→ WHAT NEEDS TO BE DONE
Search the material below for the string "SummaryPool" and list each line that holds it.

→ RECORDS SUPPLIED
(* ===== verification/GoalSummary.v ===== *)
(** internal/daemon/goal_summarizer.go: choosing the finished turns to
    summarise, the bound on concurrent summaries, the check of what the model
    returned, and the write into the hook state. The model's answer is an
    argument. *)

From S2P Require Import Prelude GoText RuneText Safetext Session HookState SessionView.
From stdpp Require Import base gmap sets strings list.
From Stdlib Require Import ZArith Lia.

Open Scope Z_scope.

Definition goalSummaryRetryAfter : Z := 60000000000.
Definition goalSummaryGlobalLimit : nat := 2.
Definition goalSummaryOutputBytes : Z := 16384.

(** ** Candidates *)

Record goalSummaryCandidateT := mkCandidate {
  gc_sessionID : string; gc_agent : string; gc_input : OverallGoalInputSnapshot; gc_current : string;
  gc_goal : string; gc_forbidden : list string }.

(** The text of the key names exactly these three values. *)
Definition candidate_key (c : goalSummaryCandidateT) : Z * Z * Z :=
  (og_Revision (gc_input c), og_TurnCount (gc_input c), t_ns (og_LastTurnEndAt (gc_input c))).

Definition goalSummaryCandidate (d : HookDir) (snap : Snapshot) : option goalSummaryCandidateT :=
  match ReadSessionState d (ses_ID snap) with
  | Err _ | Ok None => None
  | Ok (Some state) =>
      if negb (String.eqb (hk_SessionID state) (ses_ID snap)) ||
         negb (String.eqb (hk_Agent state) (ses_Agent snap)) ||
         (hk_TurnCount state <? 1) || IsZero (hk_LastTurnEndAt state)
      then None else
      match hk_TurnContract state with
      | None => None
      | Some contract =>
          let goal := trim_space (tc_Goal contract) in
          if String.eqb goal "" then None else
          let trustedCurrent :=
            String.eqb (tc_OverallGoalProvenance contract) OverallGoalSummarizerProvenance in
          if trustedCurrent && negb (Before (tc_OverallGoalUpdatedAt contract) (hk_LastTurnEndAt state))
          then None else
          Some (mkCandidate (ses_ID snap) (ses_Agent snap) (SnapshotOverallGoalInput (Some state))
            (if trustedCurrent then tc_OverallGoal contract else "") goal
            ([tc_Goal contract; tc_LastUserMessage contract] ++
             (if trustedCurrent then [] else [tc_OverallGoal contract])))
      end
  end.

(** ** The pool *)

(** [goalSummaryActive], [goalSummaryAttempts], the slots in use and the
    daemon's [stopping]. *)
Record SummaryPool := mkPool {
  sp_active : gset string; sp_attempts : gmap string ((Z * Z * Z) * Z); sp_slots : nat; sp_stopping : bool }.

Definition releaseOverallGoalSummary (sessionID : string) (p : SummaryPool) : SummaryPool :=
  mkPool (sp_active p ∖ {[sessionID]}) (sp_attempts p) (sp_slots p - 1) (sp_stopping p).

(** The same turn was attempted less than a minute ago. *)
Definition attempted_recently (now : Z) (c : goalSummaryCandidateT) (p : SummaryPool) : bool :=
  match sp_attempts p !! gc_sessionID c with
  | Some (key, at_) => bool_decide (key = candidate_key c) && (now - at_ <? goalSummaryRetryAfter)
  | None => false
  end.

(** Whether the poll goes on, whether a summary was started, the pool. *)
Definition startOverallGoalSummary (now : Z) (c : goalSummaryCandidateT) (p : SummaryPool)
  : bool * bool * SummaryPool :=
  let id := gc_sessionID c in
  if bool_decide (id ∈ sp_active p) then (true, false, p) else
  if attempted_recently now c p then (true, false, p) else
  if (goalSummaryGlobalLimit <=? sp_slots p)%nat then (true, false, p) else
  let p' := mkPool ({[id]} ∪ sp_active p) (<[id := (candidate_key c, now)]> (sp_attempts p))
              (S (sp_slots p)) (sp_stopping p) in
  if sp_stopping p then (false, false, releaseOverallGoalSummary id p') else (true, true, p').

(** One poll over the sessions: the candidates started and the pool. *)
Fixpoint queueOverallGoalSummaries (d : HookDir) (now : Z) (sessions : list Snapshot) (p : SummaryPool)
  : list goalSummaryCandidateT * SummaryPool :=
  match sessions with
  | [] => ([], p)
  | snap :: rest =>
      if ses_private snap then queueOverallGoalSummaries d now rest p else
      match goalSummaryCandidate d snap with
      | None => queueOverallGoalSummaries d now rest p
      | Some c =>
          let '(go_on, started, p') := startOverallGoalSummary now c p in
          if negb go_on then ([], p') else
          let '(cs, p'') := queueOverallGoalSummaries d now rest p' in
          (if started then c :: cs else cs, p'')
      end
  end.

(** ** Checking the answer *)

Section Checking.
Context `{UnicodeTables}.

Definition comparableGoalText (value : list Z) : list Z := ToLower (squeeze value).
Definition shorterGoalText (left right : list Z) : list Z :=
  if (length left <? length right)%nat then left else right.

(** The spans of [size] consecutive words. *)
Fixpoint spans (size : nat) (words : list (list Z)) : list (list Z) :=
  match words with
  | [] => []
  | _ :: rest =>
      if (size <=? length words)%nat then join_words (take size words) :: spans size rest else []
  end.

Definition containsVerbatimExcerpt (output source : list Z) : bool :=
  let out := comparableGoalText output in
  let src := comparableGoalText source in
  if bool_decide (out = []) || bool_decide (src = []) then false
  else if (runes_contain src out || runes_contain out src) &&
          (4 <=? length (shorterGoalText out src))%nat then true
  else
    let sourceWords := Fields src in
    if existsb (λ w, (8 <=? length w)%nat && runes_contain w out) sourceWords then true
    else existsb (λ size, existsb (λ span, (8 <=? length span)%nat && runes_contain span out)
                            (spans size sourceWords))
           (seq 2 (length sourceWords - 1)).

Definition validateGoalSummaryOutput (updated : string) (c : goalSummaryCandidateT) (now : Time)
  : result HookError string :=
  match NormalizeCurrentWork (mkCurrentWork updated OverallGoalSummarizerProvenance (UTC now)) with
  | Err _ => Err (HookErr "overall-goal summarizer returned unsafe output")
  | Ok _ =>
      if existsb (λ source, containsVerbatimExcerpt (runes updated) (runes source)) (gc_forbidden c)
      then Err (HookErr "overall-goal summarizer copied untrusted input")
      else Ok (trim_space updated)
  end.

(** [answer] is what the runner made of [current] and [goal]; the two clock
    readings are those of the check and of the write. *)
Definition refreshOverallGoal (c : goalSummaryCandidateT) (answer : result HookError string)
    (checked now : Time) : HM unit :=
  updated ← lift answer;
  updated ← lift (validateGoalSummaryOutput updated c checked);
  ApplySummarizedOverallGoal (gc_sessionID c) (gc_agent c) updated (gc_input c) now.

Definition refreshOverallGoalOnce (managed : option Snapshot)
    (runner : string → string → result HookError string) (checked now : Time) : HM unit :=
  match managed with
  | None => throw (HookErr "session not found")
  | Some snap =>
      if ses_private snap then throw (HookErr "private session summary is disabled") else
      candidate ← gets (λ d, goalSummaryCandidate d snap);
      match candidate with
      | None => throw (HookErr "session has no pending summarizable turn")
      | Some c => refreshOverallGoal c (runner (gc_current c) (gc_goal c)) checked now
      end
  end.
End Checking.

→ ANSWER TO THE EXERCISE
Record SummaryPool := mkPool {
Definition releaseOverallGoalSummary (sessionID : string) (p : SummaryPool) : SummaryPool :=
Definition attempted_recently (now : Z) (c : goalSummaryCandidateT) (p : SummaryPool) : bool :=
Definition startOverallGoalSummary (now : Z) (c : goalSummaryCandidateT) (p : SummaryPool)
  : bool * bool * SummaryPool :=
Fixpoint queueOverallGoalSummaries (d : HookDir) (now : Z) (sessions : list Snapshot) (p : SummaryPool)
  : list goalSummaryCandidateT * SummaryPool :=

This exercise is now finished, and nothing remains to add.